Instructions to follow:
Search the listing for the word "length". Copy every line where it is found.

Listed records:

=-=-=-=-=

Lemma canonicalize_calm fs p : fs_get fs p <> None -> canonicalize p fs = (fs, Ok p).
Proof. intros Hp. unfold canonicalize. rewrite unless_calm. run_mut. by rewrite decide_False. Qed.

Lemma read_dir_calm fs p : fs_get fs p = Some Dir -> read_dir p fs = (fs, Ok (map Ok (os_order fs (children fs p)))).
Proof.
  intros Hp. unfold read_dir. rewrite unless_calm. run_mut. rewrite Hp. do 2 f_equal. apply map_ext. intros q.
  by rewrite Hcalm.
Qed.

Lemma fs_read_calm fs p d : fs_get fs p = Some (File d) -> fs_read p fs = (fs, Ok d).
Proof. intros Hp. unfold fs_read. rewrite unless_calm. run_mut. by rewrite Hp. Qed.

Lemma fs_create_calm fs p : fs_get fs p <> Some Dir -> fs_get fs (parent p) = Some Dir ->
  fs_create p fs = (<[p := File []]> fs, Ok tt).
Proof. intros Hp Hd. unfold fs_create. rewrite unless_calm. run_mut. by rewrite decide_False, Hd. Qed.

Lemma write_all_calm fs p c d : fs_get fs p = Some (File c) -> write_all p d fs = (<[p := File (c ++ d)]> fs, Ok tt).
Proof. intros Hp. unfold write_all. run_mut. by rewrite Hp, Hcalm. Qed.

Lemma fs_write_calm fs p d : fs_get fs p <> Some Dir -> fs_get fs (parent p) = Some Dir ->
  fs_write p d fs = (<[p := File d]> fs, Ok tt).
Proof.
  intros Hp Hd. pose proof (not_root _ _ Hp) as Hne. unfold fs_write.
  erewrite mut_bind_ok by by apply fs_create_calm. rewrite (write_all_calm _ _ []).
  - cbn [app]. by rewrite insert_insert_eq.
  - by rewrite fs_get_insert, decide_True.
Qed.

Lemma fs_copy_calm fs p q d : fs_get fs p = Some (File d) -> fs_get fs q <> Some Dir -> fs_get fs (parent q) = Some Dir ->
  fs_copy p q fs = (<[q := File d]> fs, Ok tt).
Proof.
  intros Hp Hq Hd. unfold fs_copy. erewrite mut_bind_ok by by apply fs_read_calm. by apply fs_write_calm.
Qed.

(** Every directory on the way is there afterwards, and nothing else changed. *)
Lemma ensure_dirs_calm p (ps : list Path) fs : Forall (fun q => forall d, fs_get fs q <> Some (File d)) ps ->
  exists fs', for_each (ensure_dir p) ps fs = (fs', Ok tt) /\
    (forall q, fs_get fs' q = if decide (q ∈ ps /\ fs_get fs q = None) then Some Dir else fs_get fs q) /\ fs' !! [] = fs !! [].
Proof.
  revert fs. induction ps as [|q ps IH]; intros fs Hps.
  { exists fs. split; [done|]. split; [|done]. intros q. rewrite decide_False; [done|]. set_solver. }
  apply Forall_cons in Hps as [Hq Hps]. rewrite for_each_cons. unfold ensure_dir at 1. run_mut.
  destruct (fs_get fs q) as [[|d]|] eqn:Hget; [|by destruct (Hq d)|].
  - destruct (IH fs Hps) as (fs' & Hrun & Hfs' & Hroot). exists fs'. split; [exact Hrun|]. split; [|done]. intros r. rewrite Hfs'.
    destruct (decide (r = q)) as [->|Hr]; [rewrite Hget; by rewrite !decide_False by naive_solver|].
    apply decide_ext. set_solver.
  - assert (Hne : q <> []) by by intros ->. rewrite unless_calm. run_mut.
    destruct (IH (<[q := Dir]> fs)) as (fs' & Hrun & Hfs' & Hroot).
    { eapply Forall_impl; [exact Hps|]. intros r Hr d. rewrite fs_get_insert by done. case_decide; [done|apply Hr]. }
    exists fs'. split; [exact Hrun|]. split; [|rewrite Hroot; by rewrite lookup_insert_ne].
    intros r. rewrite Hfs', fs_get_insert by done.
    destruct (decide (r = q)) as [->|Hr].
    + rewrite decide_False by naive_solver. rewrite decide_True; [done|]. split; [left|done].
    + apply decide_ext. set_solver.
Qed.

Lemma create_dir_all_calm fs p : (forall q r, p = q ++ r -> forall d, fs_get fs q <> Some (File d)) ->
  exists fs', create_dir_all p fs = (fs', Ok tt) /\
    (forall q, fs_get fs' q = if decide (q `prefix_of` p /\ fs_get fs q = None) then Some Dir else fs_get fs q) /\
    fs' !! [] = fs !! [].
Proof.
  intros Hp. destruct (ensure_dirs_calm p (map (fun n => take n p) (seq 0 (S (length p)))) fs) as (fs' & Hrun & Hfs' & Hroot).
  { apply Forall_forall. intros q (n & -> & _)%list_elem_of_fmap. apply (Hp _ (drop n p)). by rewrite take_drop. }
  exists fs'. split; [exact Hrun|]. split; [|done]. intros q. rewrite Hfs'. apply decide_ext.
  assert (Hin : q ∈ map (fun n => take n p) (seq 0 (S (length p))) <-> q `prefix_of` p); [|by rewrite Hin].
  rewrite list_elem_of_fmap. split.
  - intros (n & -> & _). exists (drop n p). by rewrite take_drop.
  - intros [r ->]. exists (length q). split; [by rewrite take_app_length|]. apply elem_of_seq. rewrite length_app. lia.
Qed.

=-=-=-=-=

Result:
  intros Hp. destruct (ensure_dirs_calm p (map (fun n => take n p) (seq 0 (S (length p)))) fs) as (fs' & Hrun & Hfs' & Hroot).
  assert (Hin : q ∈ map (fun n => take n p) (seq 0 (S (length p))) <-> q `prefix_of` p); [|by rewrite Hin].
  - intros [r ->]. exists (length q). split; [by rewrite take_app_length|]. apply elem_of_seq. rewrite length_app. lia.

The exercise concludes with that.